(** ** The functions act on the map *)

Lemma client_key wp : client_ok wp ->
  getSessionKey wp = Some (key_of wp) /\ key_ok (key_of wp) /\ key_of wp <> [].
Proof.
  intros [Hn Hl]. unfold key_of, getSessionKey. set (t := explore_int _).
  assert (Ht : 0 <= t <= 6) by (subst t; destruct (getBrowserType wp); cbn; lia).
  assert (Hlen : zlen (ipaddr wp ++ str "_" ++ [48 + t]) = zlen (ipaddr wp) + 2) by (rewrite !length_app; change (length (str "_")) with 1%nat; cbn [length]; lia).
  rewrite Hlen. replace (zlen (ipaddr wp) + 2 <? 35) with true by zb. cbn [default from_option id].
  split; [done|]. split; [split|].
  - apply Forall_app. split; [done|]. apply Forall_app. split; [apply (bool_decide_unpack _); by vm_compute|].
    apply Forall_singleton. lia.
  - rewrite Hlen. unfold MAX_LENGTH_OF_ITEMNAME. lia.
  - intros E. rewrite E in Hlen. cbn in Hlen. lia.
Qed.

Lemma timeout_loop_note fuel : forall s sp, timeout_loop beyond fuel s sp = note_loop beyond age expired fuel s sp.
Proof.
  induction fuel as [|fuel IH]; intros s sp; [done|]. cbn [timeout_loop note_loop]. destruct (_ && _); [|done].
  unfold note_one. destruct (sym_integer (tables s) sp) as [z|]; [|done]. cbn [mbind option_bind].
  unfold age, expired, ticks, code. destruct (set_integer _ _ _) as [t|]; [|done]. cbn [mbind option_bind].
  destruct (SESSION_TIMEOUT_COUNT <=? _).
  - destruct (note_session _ _) as [s1|]; [|done]. cbn [mbind option_bind]. destruct (walk_next _ _) as [[sp' s2]|]; [|done]. apply IH.
  - cbn [mbind option_bind]. destruct (walk_next _ _) as [[sp' s2]|]; [|done]. apply IH.
Qed.

Lemma set_integer_same st sp z : sym_integer st sp = Some z -> set_integer st sp z = Some st.
Proof.
  unfold sym_integer, set_integer. destruct (cells st !! sp) as [[fw nm [[z'|] ? ? ?] a]|] eqn:E; cbn; [|done..].
  intros [= ->]. do 2 f_equal. destruct st. cbn in *. by rewrite insert_id.
Qed.

Lemma force_loop_note fuel : forall s sp, force_loop beyond fuel s sp = note_loop beyond id logged_in fuel s sp.
Proof.
  induction fuel as [|fuel IH]; intros s sp; [done|]. cbn [force_loop note_loop]. destruct (_ && _); [|done].
  unfold note_one. destruct (sym_integer (tables s) sp) as [z|] eqn:Ez; [|done]. cbn [mbind option_bind].
  change (id z) with z. rewrite (set_integer_same _ _ _ Ez). cbn [mbind option_bind].
  replace (s <| tables := tables s |>) with s by by destruct s. unfold logged_in, code.
  destruct (_ =? SESSIONID_FOR_LOGIN_SUCCESS).
  - destruct (note_session _ _) as [s1|]; [|done]. cbn [mbind option_bind]. destruct (walk_next _ _) as [[sp' s2]|]; [|done]. apply IH.
  - cbn [mbind option_bind]. destruct (walk_next _ _) as [[sp' s2]|]; [|done]. apply IH.
Qed.

Lemma srep_counts s m c : srep s m -> srep (s <| g_delcounts := c |>) m.
Proof. intros [? ? ?]. by destruct s. Qed.

(** A walk that notes, and the deletions after it. *)
Lemma walk_delete f p timer s m : srep s m -> (size m <= 32)%nat ->
  exists s1 s', ('(sp, s) ← walk_first beyond (s <| g_delcounts := 0 |>); note_loop beyond f p (walk_fuel s) s sp) = Some s1 /\
    delete_noted timer s1 = Some s' /\
    srep s' (omap (fun '(z, a) => if p z then None else Some (f z, a)) m) /\
    login_timer s' = if timer && negb (bool_decide (map_Forall (fun _ r => p (fst r) = false) m)) then false
                     else login_timer s.
Proof.
  intros Hs Hsize. pose proof (srep_counts _ _ 0 Hs) as Hs0.
  destruct (note_walk beyond f p (s <| g_delcounts := 0 |>) m Hs0 Hsize ltac:(by destruct s))
    as (s1 & E & [_ Hl] & Hs1 & ks & Hno & Hks).
  destruct (delete_loop_spec (noted s1) timer ks s1 _ Hs1 Hno) as (s' & E' & Hs' & Hl').
  exists s1, s'. split; [done|]. split; [done|]. split.
  - replace (omap _ m) with (filter (fun '(k, _) => k ∉ ks) (map_session f <$> m)); [done|].
    apply map_eq. intros k. apply option_eq. intros [z' a'].
    rewrite map_lookup_filter_Some, lookup_omap, lookup_fmap.
    destruct (m !! k) as [[z a]|] eqn:Em; cbn; [|naive_solver].
    destruct (p z) eqn:Ep; cbn.
    + split; [|done]. intros [_ H]. exfalso. apply H, Hks. eauto.
    + unfold map_session. cbn. split; [by intros [[= <- <-] _]|]. intros [= <- <-]. split; [done|].
      intros (z2 & a2 & ? & ?)%Hks. congruence.
  - rewrite Hl', Hl. replace (login_timer (s <| g_delcounts := 0 |>)) with (login_timer s) by by destruct s.
    enough (Hb : bool_decide (ks = []) = bool_decide (map_Forall (fun _ r => p (fst r) = false) m)) by by rewrite Hb.
    apply bool_decide_ext. split.
    + intros -> k [z a] Hk. destruct (p z) eqn:Ep; [|done]. exfalso. eapply not_elem_of_nil, Hks. eauto.
    + intros H. destruct ks as [|k ks]; [done|]. destruct (proj1 (Hks k)) as (z & a & Hk & Hp); [by left|].
      apply H in Hk. cbn in Hk. congruence.
Qed.

Lemma fails_spec s m wp : srep s m -> client_ok wp ->
  EGOSM_getLoginFailCnt s wp = Some (fails m (key_of wp)).
Proof.
  intros Hs (Hk & _ & Hk0)%client_key. unfold EGOSM_getLoginFailCnt, fails. rewrite Hk, (srep_open _ _ Hs). cbn [mbind option_bind].
  destruct (lookup_session_spec s m (key_of wp) Hs Hk0) as (sp & -> & H). cbn [mbind option_bind].
  destruct (m !! key_of wp) as [[z a]|]; [|by subst].
  destruct H as (Hsp & n & Hn & _ & Ha). destruct (Z.eqb_spec sp 0); [done|]. rewrite Hn. cbn. by rewrite Ha.
Qed.

Lemma session_value s sp n z : cells (tables s) !! sp = Some n -> content n = valueInteger z ->
  sym_integer (tables s) sp = Some z.
Proof. intros Hn Hc. unfold sym_integer. rewrite Hn. cbn. by rewrite Hc. Qed.

Lemma id_spec s m wp : srep s m -> client_ok wp -> EGOSM_getSessionID s wp = Some (abs_id m (key_of wp)).
Proof.
  intros Hs (Hk & _ & Hk0)%client_key. unfold EGOSM_getSessionID, abs_id. rewrite Hk, (srep_open _ _ Hs). cbn [mbind option_bind].
  destruct (lookup_session_spec s m (key_of wp) Hs Hk0) as (sp & -> & H). cbn [mbind option_bind].
  destruct (m !! key_of wp) as [[z a]|]; [|by subst].
  destruct H as (Hsp & n & Hn & Hc & _). destruct (Z.eqb_spec sp 0); [done|]. cbn [negb].
  rewrite (session_value s sp n z Hn Hc). cbn [mbind option_bind]. unfold code. by repeat destruct (_ =? Z.land z 255).
Qed.

(** The result of an event: the answer, the map, and the timer. *)
Definition does (r : option (Z * sessions)) (x : Z * smap) (timer : bool) : Prop :=
  exists s', r = Some (fst x, s') /\ srep s' (snd x) /\ login_timer s' = timer.

Lemma ask_does s m wp : srep s m -> client_ok wp ->
  does (EGOSM_isUserLogined s wp) (abs_ask m (key_of wp)) (login_timer s).
Proof.
  intros Hs (Hk & _ & Hk0)%client_key. unfold EGOSM_isUserLogined, abs_ask, refused, code. rewrite Hk, (srep_open _ _ Hs). cbn [mbind option_bind].
  destruct (lookup_session_spec s m (key_of wp) Hs Hk0) as (sp & -> & H). cbn [mbind option_bind].
  destruct (m !! key_of wp) as [[z a]|] eqn:Em; [|subst; by exists s].
  destruct H as (Hsp & n & Hn & Hc & _). destruct (Z.eqb_spec sp 0); [done|]. cbn [negb].
  rewrite (session_value s sp n z Hn Hc). cbn [mbind option_bind].
  destruct (_ || _); [|by exists s].
  destruct (delete_session_spec s m (key_of wp) Hs) as (s' & -> & Hs' & _ & _ & Hl). by exists s'.
Qed.

Lemma heartbeat_does s m wp : srep s m -> client_ok wp ->
  does (EGOSM_resetSessionHeartbeat s wp) (abs_heartbeat m (key_of wp)) (login_timer s).
Proof using All.
  intros Hs (Hk & Hok & Hk0)%client_key. unfold EGOSM_resetSessionHeartbeat, abs_heartbeat. rewrite Hk, (srep_open _ _ Hs). cbn [mbind option_bind].
  destruct (lookup_session_spec s m (key_of wp) Hs Hk0) as (sp & E & H). rewrite E. cbn [mbind option_bind].
  destruct (m !! key_of wp) as [[z a]|] eqn:Em; [|subst; by exists s].
  destruct H as (Hsp & n & Hn & Hc & Ha). destruct (Z.eqb_spec sp 0); [done|]. cbn [negb].
  destruct (heartbeat_spec s m _ z a sp n Hs Hok Hk0 Em E Hsp Hn Hc Ha) as (t & -> & Hs').
  cbn [mbind option_bind]. eexists. split; [done|]. split; [done|]. by destruct s.
Qed.

Lemma logout_does s m wp : srep s m -> client_ok wp ->
  does (EGOSM_clearSessionInfo s wp) (match m !! key_of wp with None => -1 | Some _ => 0 end, delete (key_of wp) m) (login_timer s).
Proof.
  intros Hs (Hk & _)%client_key. unfold EGOSM_clearSessionInfo. rewrite Hk, (srep_open _ _ Hs). cbn [mbind option_bind].
  destruct (delete_session_spec s m (key_of wp) Hs) as (s' & -> & Hs' & _ & _ & Hl). by exists s'.
Qed.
☆ ☆ ☆ ☆ ☆ ☆ ☆
PROBLEM TO WORK ON: Nothing but the lines from the one that contains "intros Hs (Hk & Hok" through the last line of the entries should appear in your reply, each repeated exactly.

OUTPUT BELOW:
  intros Hs (Hk & Hok & Hk0)%client_key. unfold EGOSM_resetSessionHeartbeat, abs_heartbeat. rewrite Hk, (srep_open _ _ Hs). cbn [mbind option_bind].
  destruct (lookup_session_spec s m (key_of wp) Hs Hk0) as (sp & E & H). rewrite E. cbn [mbind option_bind].
  destruct (m !! key_of wp) as [[z a]|] eqn:Em; [|subst; by exists s].
  destruct H as (Hsp & n & Hn & Hc & Ha). destruct (Z.eqb_spec sp 0); [done|]. cbn [negb].
  destruct (heartbeat_spec s m _ z a sp n Hs Hok Hk0 Em E Hsp Hn Hc Ha) as (t & -> & Hs').
  cbn [mbind option_bind]. eexists. split; [done|]. split; [done|]. by destruct s.
Qed.

Lemma logout_does s m wp : srep s m -> client_ok wp ->
  does (EGOSM_clearSessionInfo s wp) (match m !! key_of wp with None => -1 | Some _ => 0 end, delete (key_of wp) m) (login_timer s).
Proof.
  intros Hs (Hk & _)%client_key. unfold EGOSM_clearSessionInfo. rewrite Hk, (srep_open _ _ Hs). cbn [mbind option_bind].
  destruct (delete_session_spec s m (key_of wp) Hs) as (s' & -> & Hs' & _ & _ & Hl). by exists s'.
Qed.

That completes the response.